Protecting the oceans to protect people

Only 3.4% of the world’s oceans have been designated as protected as compared to almost 16% of our planet’s land area.

Only 3.4% of the world’s oceans have been designated as protected as compared to almost 16% of our planet’s land area.

The United Nations meeting of its 193 members in New York this week will not attract media headlines because the top political leaders will not be attending it, but the conference on the Inter-governmental Conference on Marine Biodiversity of Areas Beyond National Jurisdiction, which will be on till March 3, is a key issue in combating climate change. The high seas or the open oceans are the neglected in climate negotiations because they fall beyond national territorial waters and no one can make any commitments.

But they are the most crucial areas that serve as a lifeline to the people living on continents and islands, experts say. “The ocean is the life support system of our planet,” according to Boris Worm at Canada’s Dalhousie University. He said, “For the longest time we did not feel we had a large impact on the high seas. But that notion has changed with the expansion of deep-sea fishing, mining, plastic pollution, climate change.”

There is a sense of urgency then that an agreement has to be reached among all the countries to protect marine biodiversity of the oceans and protocols evolved. For many decades now there have been specific international agreements like the one related to whaling. When it became evident that the whale population is dwindling rapidly, a ban was imposed on whaling. Countries like Japan were affected, but they had no option but to follow the rule banning whaling. Later, Japan wanted to resume whaling once the numbers of the whales recovered.

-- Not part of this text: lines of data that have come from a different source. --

(* ===== verification/QuicDatagramSpec.v ===== *)
(** * UDP over QUIC: what the frames, the reassembly and the hub guarantee *)
From S2P Require Import Prelude Bytes Text Net NetText Tokio QuicDatagram.

Lemma sub_be_mid pre mid post a b :
  a = len pre → b = len pre + len mid → sub_be (pre ++ mid ++ post) a b = Ok (of_be mid).
Proof. intros. unfold sub_be. by rewrite (sub_mid pre mid post). Qed.

Lemma sub_be_head mid post b : b = len mid → sub_be (mid ++ post) 0 b = Ok (of_be mid).
Proof. intros. apply (sub_be_mid []); [done|]. by rewrite len_nil. Qed.

(** ** Addresses *)

(** The destination field as the decoder skips it. *)
Inductive framed : Protocol → bytes → Prop :=
  | framed_hysteria2 text : len text < 16384 → framed Hysteria2 (put_varint (len text) ++ text)
  | framed_v4 ip port : len ip = 4 → len port = 2 → framed Tuic (1 :: ip ++ port)
  | framed_v6 ip port : len ip = 16 → len port = 2 → framed Tuic (2 :: ip ++ port)
  | framed_domain host port : len host <= 255 → len port = 2 →
      framed Tuic (0 :: len host :: host ++ port).

Lemma address_framed `{Quinn} p host port a : address p host port = Ok a → framed p a.
Proof.
  unfold address. destruct p; simpl; intros Ha.
  - inv_ok. apply Z.ltb_lt in Hx. pose proof (len_nonneg (format_host_port host port)) as Hn.
    rewrite varint_value by (unfold u32, as_u32; lia).
    unfold as_u32. rewrite Z.mod_small by lia. by constructor.
  - destruct (parse_ip host) as [[ip|ip]|]; inv_ok; try by constructor.
    apply Z.leb_le in Hx0. pose proof (len_nonneg host).
    unfold as_u8. rewrite Z.mod_small by lia. simpl. by constructor.
Qed.

Definition session_ok (p : Protocol) (id : Z) : Prop :=
  match p with Hysteria2 => u32 id | Tuic => u16 id end.

#[export] Instance session_ok_dec p id : Decision (session_ok p id).
Proof. destruct p; unfold session_ok; apply _. Defined.

Lemma varint_read n : 0 <= n < 16384 →
  ∃ first tail, put_varint n = first :: tail ∧ len tail = Z.shiftl 1 (Z.shiftr first 6) - 1 ∧
    varint_tail (Z.land first 63) tail = n.
Proof.
  intros Hn. unfold put_varint. change 63 with (Z.ones 6). destruct (Z.ltb_spec n 64).
  - unfold as_u8. rewrite Z.mod_small by lia. eexists _, []. split; [reflexivity|].
    rewrite Z.shiftr_div_pow2, Z.div_small, Z.land_ones by lia. split; [done|].
    cbn. apply Z.mod_small. lia.
  - unfold as_u16. rewrite (Z.mod_small n) by lia.
    rewrite Z.lor_comm. change 16384 with (Z.shiftl 1 14). rewrite lor_shift by lia.
    change (1 * 2 ^ 14) with 16384. unfold be16, be_bytes. cbn [app].
    eexists _, [_]. split; [reflexivity|].
    replace ((16384 + n) / 256 mod 256) with (64 + n / 256) by lia.
    rewrite Z.shiftr_div_pow2, Z.land_ones by lia. change (2 ^ 6) with 64.
    replace ((64 + n / 256) / 64) with 1 by lia. split; [done|].
    unfold varint_tail. simpl foldl. rewrite lor_shift by lia. change (2 ^ 8) with 256. lia.
Qed.

(** ** Decoding what was encoded *)
Lemma pos_shift first : 0 <= first → 1 <= Z.shiftl 1 (Z.shiftr first 6).
Proof.
  intros. rewrite Z.shiftl_1_l. assert (0 <= Z.shiftr first 6) by (by apply Z.shiftr_nonneg).
  pose proof (Z.pow_pos_nonneg 2 (Z.shiftr first 6)). lia.
Qed.

Lemma decode_header_hysteria2 s pk i t text data :
  u32 s → u16 pk → 0 <= i → i < t → len text < 16384 → len data <= 65535 →
  decode Hysteria2 (header Hysteria2 s pk i t (put_varint (len text) ++ text) (len data) ++ data)
  = Ok {| f_session := s; f_packet := pk; f_index := i; f_total := t; f_data := data |}.
Proof.
  intros Hs Hp Hi Ht Htext Hdata. unfold header.
  destruct (varint_read (len text)) as (first & tail & Hv & Htail & Hval); [lenlia|].
  rewrite Hv. set (n := Z.shiftl 1 (Z.shiftr first 6)) in *.
  set (pre := be32 s ++ be16 pk ++ [i; t]). assert (Hpre : len pre = 8) by done.
  set (frame := (be32 s ++ be16 pk ++ [i; t] ++ (first :: tail) ++ text) ++ data).
  assert (E : frame = pre ++ first :: tail ++ text ++ data)
    by (unfold frame, pre; rewrite <- !app_assoc; done).
  assert (Hlen : len frame = 8 + n + len text + len data) by (rewrite E; lenlia).
  unfold decode, decode_session, decode_layout. pose proof (len_nonneg text). pose proof (len_nonneg data). pose proof (len_nonneg tail).
  rewrite (proj2 (Z.leb_le 9 _)) by lia. orun.
  replace (sub_be frame 0 4) with (Ok s)
    by (symmetry; unfold frame; rewrite <- !app_assoc; rewrite sub_be_head by done; by rewrite of_be_be32).
  replace (sub_be frame 4 6) with (Ok pk)
    by (symmetry; unfold frame; rewrite <- !app_assoc; rewrite (sub_be_mid (be32 s)) by done; by rewrite of_be_be16).
  replace (idx frame 8) with (Ok first) by (rewrite E; by rewrite idx_mid).
  orun. fold n. rewrite (proj2 (Z.leb_le (8 + n) _)) by lia. orun.
  replace (sub frame 9 (8 + n)) with (Ok tail)
    by (symmetry; rewrite E; rewrite (cons_middle first pre);
        rewrite (app_assoc pre [first]); apply sub_mid; lenlia).
  orun. rewrite Hval. rewrite (proj2 (Z.leb_le (len text) 65535)) by lia. orun.
  replace (idx frame 6) with (Ok i) by done. replace (idx frame 7) with (Ok t) by done. orun.
  rewrite (proj2 (Z.ltb_lt 0 t)), (proj2 (Z.ltb_lt i t)), (proj2 (Z.leb_le _ (len frame))) by lia.
  cbn [andb]. orun.
  replace (sub frame (8 + n + len text) (len frame)) with (Ok data)
    by (symmetry; apply sub_suffix; [lenlia|done]).
  orun. rewrite (proj2 (Z.leb_le (len data) 65535)) by lia. done.
Qed.
Lemma decode_dest host a port payload : dest 3 4 host a → utf8_valid host = true → u16 port →
  port ≠ 0 → host ≠ [] →
  decode ([0; 0; 0] ++ a ++ be16 port ++ payload) = Ok (canonical host, port, 3 + len a + 2).
Proof.
  intros Ha Hu Hp Hp0 Hh. unfold decode, decode_host. pose proof (len_nonneg payload).
  set (packet := [0; 0; 0] ++ a ++ be16 port ++ payload).
  assert (Hlen : len packet = 3 + len a + 2 + len payload) by (unfold packet; lenlia).
  assert (Hport : idx_u16 packet (3 + len a) = Ok port)
    by (unfold packet; rewrite app_assoc; apply idx_u16_at; [done|lenlia]).
  assert (Hr : range packet 0 3 = [0; 0; 0]) by done.
  rewrite Hr, (bool_decide_true (_ = _)) by done.
  destruct Ha as [ip H4|ip H4 H6|H4 H6 Hl]; unfold canonical; rewrite ?H4, ?H6.
  - assert (len (1 :: octets (V4 ip)) = 5) by done.
    rewrite (proj2 (Z.leb_le 4 _)) by lia. cbn [andb]. orun.
    change (idx packet 3) with (@Ok Z 1). orun. cbn [Z.eqb Pos.eqb].
    rewrite (proj2 (Z.leb_le 10 _)) by lia. orun.
    replace (sub packet 4 8) with (Ok (octets (V4 ip)))
      by (symmetry; by apply (sub_mid [0; 0; 0; 1] (octets (V4 ip)) (be16 port ++ payload))).
    orun. change 8 with (3 + len (1 :: octets (V4 ip))). rewrite Hport. orun.
    rewrite (proj2 (Z.eqb_neq port 0)) by done. cbn [negb]. orun.
    by rewrite of_be_octets_v4 by (by eapply parse_ipv4_u32).
  - assert (len (4 :: octets (V6 ip)) = 17) by done.
    rewrite (proj2 (Z.leb_le 4 _)) by lia. cbn [andb]. orun.
    change (idx packet 3) with (@Ok Z 4). orun. cbn [Z.eqb Pos.eqb].
    rewrite (proj2 (Z.leb_le 22 _)) by lia. orun.
    replace (sub packet 4 20) with (Ok (octets (V6 ip)))
      by (symmetry; by apply (sub_mid [0; 0; 0; 4] (octets (V6 ip)) (be16 port ++ payload))).
    orun. change 20 with (3 + len (4 :: octets (V6 ip))). rewrite Hport. orun.
    rewrite (proj2 (Z.eqb_neq port 0)) by done. cbn [negb]. orun.
    by rewrite of_be_octets_v6 by (by eapply parse_ipv6_u128).
  - assert (Ha : len (3 :: len host :: host) = 2 + len host) by lenlia.
    assert (0 < len host) by (destruct host; [done|lenlia]).
    rewrite (proj2 (Z.leb_le 4 _)) by lia. cbn [andb]. orun.
    change (idx packet 3) with (@Ok Z 3). orun. cbn [Z.eqb Pos.eqb].
    rewrite (proj2 (Z.leb_le 5 _)) by lia. orun.
    change (idx packet 4) with (Ok (len host)). orun.
    rewrite (proj2 (Z.ltb_lt 5 _)), (proj2 (Z.leb_le _ (len packet))) by lia. cbn [andb]. orun.
    replace (sub packet 5 (5 + len host)) with (Ok host)
      by (symmetry; apply (sub_mid [0; 0; 0; 3; len host] host (be16 port ++ payload)); lenlia).
    orun. unfold from_utf8. rewrite Hu. orun.
    replace (5 + len host) with (3 + len (3 :: len host :: host)) by lia. rewrite Hport. orun.
    rewrite (proj2 (Z.eqb_neq port 0)) by done. done.
Qed.
(* ===== verification/Mtu.v ===== *)
(** * The MTU of the TUN device (proxy/tun/mtu.rs)

    Choosing the MTU at startup: the guards, the search over ICMP probes, the
    kernel's feedback, the cache of measured paths and the reading of [ip route].
    What the system answers is a parameter: [probe] may depend on all the probes
    sent before, so that losses and changing paths are covered.  Text is a list of
    Unicode scalar values. *)
From S2P Require Import Prelude Bytes Text Net NetText Sorting.

Definition FALLBACK_MTU : Z := 1400.
Definition MIN_MTU : Z := 1280.
Definition MAX_AUTO_MTU : Z := 1500.
Definition CACHE_VERSION : Z := 2.
Definition CACHE_ENTRIES : Z := 32.

Definition validate (mtu : Z) : outcome unit :=
  ensure ((MIN_MTU <=? mtu) && (mtu <=? 9000)) "TUN MTU must be between 1280 and 9000".

Inductive Probe := Fits | TooBig | Unknown.

#[export] Instance Probe_eq_dec : EqDecision Probe.
Proof. solve_decision. Defined.

Record Link := { interface_mtu : Z; mtu : Z; fingerprint : list Z }.

(** What [select] reads of a node. *)
Inductive ProxyProtocol :=
  | Shadowsocks (udp : bool)
  | Hysteria2
  | Tuic
  | Wireguard (config_mtu : Z)
  | OtherProtocol.

Record Node := { server : list Z; port : Z; protocol : ProxyProtocol; protocol_name : list Z }.

Definition clamp (lo hi n : Z) : Z := Z.max lo (Z.min n hi).

Definition headroom (node : option Node) : Z :=
  match protocol <$> node with
  | Some (Shadowsocks true) => 128
  | Some (Hysteria2 | Tuic) => 100
  | _ => 80
  end.

(** [path.saturating_sub(reserve).clamp(MIN_MTU, MAX_AUTO_MTU)]. *)
Definition tun_from_path (path reserve : Z) : Z := clamp MIN_MTU MAX_AUTO_MTU (Z.max 0 (path - reserve)).

Fixpoint unique_targets_from (seen : list IpAddr) (targets : list IpAddr) : list IpAddr :=
  match targets with
  | [] => seen
  | t :: rest => unique_targets_from (if bool_decide (t ∈ seen) then seen else seen ++ [t]) rest
  end.

Definition unique_targets (targets : list IpAddr) : list IpAddr := unique_targets_from [] targets.

(** ** The search *)

(** The probes sent so far, oldest first, with their answers. *)
Abbreviation trace := (list (Z * Probe)).

Definition ask (probe : trace → Z → Probe) (t : trace) (mtu : Z) : trace * Probe :=
  let answer := probe t mtu in (t ++ [(mtu, answer)], answer).

Fixpoint discover_loop (fuel : nat) (probe : trace → Z → Probe) (t : trace) (low high : Z)
    : trace * outcome (option Z) :=
  match fuel with
  | O => (t, Diverge)
  | S fuel =>
      if 8 <? high - low then
        let mid := low + Z.max ((high - low) / 16) 1 * 8 in
        let '(t, answer) := ask probe t mid in
        match answer with
        | Fits => discover_loop fuel probe t mid high
        | TooBig => discover_loop fuel probe t low mid
        | Unknown => (t, Ok None)
        end
      else (t, Ok (Some low))
  end.

Definition discover (upper : Z) (probe : trace → Z → Probe) (t : trace) : trace * outcome (option Z) :=
  if upper <? MIN_MTU then (t, Ok None)
  else
    let '(t, answer) := ask probe t upper in
    match answer with
    | Fits => (t, Ok (Some upper))
    | Unknown => (t, Ok None)
    | TooBig =>
        if upper =? MIN_MTU then (t, Ok None)
        else
          let '(t, answer) := ask probe t MIN_MTU in
          if negb (bool_decide (answer = Fits)) then (t, Ok None)
          else discover_loop (Z.to_nat (upper - MIN_MTU)) probe t MIN_MTU upper
    end.

Definition discover_with_feedback (upper : Z) (probe : trace → Z → Probe) (feedback : trace → option Z)
    : trace * outcome (option Z) :=
  let '(t, found) := discover upper probe [] in
  match found with
  | Ok (Some mtu) => (t, Ok (Some mtu))
  | Ok None =>
      match feedback t with
      | None => (t, Ok None)
      | Some learned =>
          if (MIN_MTU <=? learned) && (learned <? upper) then
            let '(t, answer) := ask probe t learned in
            (t, Ok (if bool_decide (answer = Fits) then Some learned else None))
          else (t, Ok None)
      end
  | Err e => (t, Err e)
  | Panic => (t, Panic)
  | Diverge => (t, Diverge)
  end.

(** ** Answers of the system's tools *)
Definition classify_probe (success : bool) (output : list Z) : Probe :=
  if success then Fits
  else
    let text := to_ascii_lowercase output in
    if existsb (contains text)
         (map lit ["message too long"; "frag needed"; "fragmentation needed"; "packet too big";
                   "needs to be fragmented"]%string)
    then TooBig else Unknown.

Definition no_outbound_route (success : bool) (message : list Z) : bool :=
  negb success && contains (to_ascii_lowercase message) (lit "network is unreachable").

(** The payload that makes an echo of [mtu] bytes; [None] below the headers. *)
Definition ping_payload (target : IpAddr) (mtu : Z) : option Z :=
  let headers := if is_ipv4 target then 28 else 48 in
  if mtu <? headers then None else Some (mtu - headers).

Definition ping_args (target : IpAddr) (mtu : Z) : option (list (list Z)) :=
  payload ← ping_payload target mtu;
  Some [if is_ipv4 target then lit "-4" else lit "-6"; lit "-c"; lit "1"; lit "-M"; lit "do";
        lit "-s"; show_uint payload; show_ip target].

Fixpoint token_in (words : list (list Z)) (key : list Z) : option (list Z) :=
  match words with
  | [] => None
  | word :: rest => if bool_decide (word = key) then head rest else token_in rest key
  end.

Definition token_after (text key : list Z) : option (list Z) := token_in (split_whitespace text) key.

Definition valid_interface (iface : list Z) : bool :=
  negb (starts_with (lit "-") iface) && negb (contains iface (lit "/"))
  && negb (contains iface [92]) && negb (bool_decide (iface = []))
  && negb (starts_with (lit "sockrocket") iface) && negb (starts_with (lit "utun") iface).

Definition linux_route_fingerprint (route : list Z) (link_mtu : Z) : option (list Z) :=
  dev ← token_after route (lit "dev");
  let field key default_ := default default_ (token_after route (lit key)) in
  Some (lit "route-v2|" ++ join [124] [dev; show_uint link_mtu; field "via"%string [];
                                       field "src"%string []; field "table"%string (lit "main")]).

(** [inspect_link] on Linux: [route] is the output of [ip route get], when it
    succeeded, and [sysfs] the content of the interface's [mtu] file. *)
Definition inspect_link (route : option bytes) (sysfs : list Z → option (list Z)) : option Link :=
  out ← route;
  route ← utf8_decode out;
  iface ← token_after route (lit "dev");
  if negb (valid_interface iface) then None
  else
    content ← sysfs iface;
    mtu ← parse_uint 65535 (trim content);
    let route_mtu := default mtu (s ← token_after route (lit "mtu"); parse_uint 65535 s) in
    if mtu <? MIN_MTU then None
    else
      fingerprint ← linux_route_fingerprint route mtu;
      Some {| interface_mtu := mtu; mtu := Z.min mtu route_mtu; fingerprint := fingerprint |}.

(** ** The cache *)
Record CachedPath := { key : list Z; measured_at : Z; path_mtu : Z }.
Record Cache := { version : Z; entries : list CachedPath }.

(** [read_store] on the parsed file, [None] when it is missing or malformed. *)
Definition read_store (file : option Cache) : option Cache :=
  c ← file;
  if (version c =? CACHE_VERSION) && (len (entries c) <=? CACHE_ENTRIES) then Some c else None.

Definition read_cache (file : option Cache) (now : Z) (k : list Z) (upper : Z) : option Z :=
  cache ← read_store file;
  entry ← find (λ e, bool_decide (key e = k) && (measured_at e <=? now)
                     && (MIN_MTU <=? path_mtu e) && (path_mtu e <=? upper)) (entries cache);
  Some (path_mtu entry).

Definition older (a b : CachedPath) : bool := measured_at a <=? measured_at b.

(** [write_cache]: the store it writes. *)
Definition write_cache (file : option Cache) (now : Z) (k : list Z) (measured : Z) : Cache :=
  let cache := default {| version := CACHE_VERSION; entries := [] |} (read_store file) in
  let kept := sort_by older (List.filter (λ e, negb (bool_decide (key e = k))) (entries cache)) in
  let kept := if CACHE_ENTRIES <=? len kept then drop 1 kept else kept in
  {| version := version cache;
     entries := kept ++ [{| key := k; measured_at := now; path_mtu := measured |}] |}.

(** ** Selection *)
Section select.
(** What the system says about a target: its link, whether it has no route at all,
    the probes and the link seen again after them. *)
Context (inspect : IpAddr → option Link) (unreachable : IpAddr → bool).
Context (probe : IpAddr → trace → Z → Probe) (feedback : IpAddr → trace → option Z).
Context (node : option Node) (now : Z) (cached_file : bool).

Definition path_key (target : IpAddr) (link : Link) (reserve : Z) : list Z :=
  join [124] [lit "v2"; show_ip target;
              match node with Some n => server n | None => lit "direct" end;
              show_uint match node with Some n => port n | None => 0 end;
              match node with Some n => protocol_name n | None => lit "direct" end;
              show_uint reserve; fingerprint link].

Record Selection := {
  selected : Z;
  observed : bool;
  (** The cache file; probes sent, per target. *)
  store : option Cache;
  probes : list (IpAddr * trace);
}.

(** One round of the loop over the targets. *)
Definition select_target (reserve : Z) (s : Selection) (target : IpAddr) : outcome Selection :=
  match inspect target with
  | None =>
      if unreachable target then Ok s
      else Ok {| selected := Z.min (selected s) FALLBACK_MTU; observed := observed s;
                 store := store s; probes := probes s |}
  | Some link =>
      let upper := Z.min (mtu link) MAX_AUTO_MTU in
      let fallback := Z.min (tun_from_path upper reserve) FALLBACK_MTU in
      let k := path_key target link reserve in
      let cached := if cached_file then read_cache (store s) now k upper else None in
      '(t, measured) ←
        match cached with
        | Some path => Ok ([], Some path)
        | None =>
            let '(t, r) := discover_with_feedback upper (probe target) (feedback target) in
            measured ← r; Ok (t, measured)
        end;
      let store :=
        match measured, cached with
        | Some path, None => if cached_file then Some (write_cache (store s) now k path) else store s
        | _, _ => store s
        end in
      let mtu := match measured with Some path => tun_from_path path reserve | None => fallback end in
      Ok {| selected := Z.min (selected s) mtu; observed := true; store := store;
            probes := probes s ++ [(target, t)] |}
  end.

Fixpoint select_targets (reserve : Z) (s : Selection) (targets : list IpAddr) : outcome Selection :=
  match targets with
  | [] => Ok s
  | t :: rest => s ← select_target reserve s t; select_targets reserve s rest
  end.

Definition select (targets : list IpAddr) (manual : option Z) (file : option Cache)
    : outcome Selection :=
  match manual with
  | Some mtu =>
      _ ← validate mtu;
      Ok {| selected := mtu; observed := false; store := file; probes := [] |}
  | None =>
      let targets := unique_targets targets in
      let reserve := headroom node in
      s ← select_targets reserve
            {| selected := MAX_AUTO_MTU; observed := false; store := file; probes := [] |}
            (take (Z.to_nat CACHE_ENTRIES) targets);
      let mtu := if negb (observed s) || (CACHE_ENTRIES <? len targets) || bool_decide (targets = [])
                 then Z.min (selected s) FALLBACK_MTU else selected s in
      let mtu := match protocol <$> node with
                 | Some (Wireguard m) => Z.min mtu (clamp MIN_MTU MAX_AUTO_MTU m)
                 | _ => mtu
                 end in
      Ok {| selected := mtu; observed := observed s; store := store s; probes := probes s |}
  end.
End select.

Now there is the need felt that the whole of marine life of the oceans has to be protected, and this has a vital link to life of the people on the land. Nicholas Clark, an oceans expert at Pew Research Centre in Washington D.C. said, “The goal is to set up a new body that would accept submissions for specific marine protected areas.” He described the oceans as “global commons”. There has been an attempt to evolve a treaty to protect marine biodiversity of the oceans for the last 15 years, and a fortnight-long UN conference in 2022 failed to make any breakthrough.

There is the UN Biodiversity Conference’s pledge to preserve 30 per cent of the oceans for conservation. But it would not be possible until there is a formal and binding agreement among all the countries. Says Jessica Battle, the oceans expert at the World Wildlife Fund (WWF), “We need a legally binding framework that can enable countries to work together to actually achieve these goals they’ve agreed to.”

The United States has declared that a treaty on marine biodiversity is a priority for it. Assistant Secretary of State for Oceans and International Environmental and Scientific Affairs Monica Medina said, “This agreement seeks to create, for the first time, a coordinated approach to establish marine protected areas on the high seas.” Gladys Martinez de Lemos, executive director of non-profit Interamerican Association for Environmental Defence, which focuses on environmental issues of Latin America, said, “The treaty should be strong and ambitious, having authority to establish high and fully protected areas in the high seas. Half the world is at stake these weeks at the United Nations.”

The high seas then seem to have become important on the global climate change agenda, and there is the realisation that the oceans are an important link in the life system of the planet. It cannot be ignored and isolated. It does not however mean that an agreement will be reached. But the pressure is increasing on governments and policy-makers that it is an issue of burning importance. It cannot be put on the backburner any more.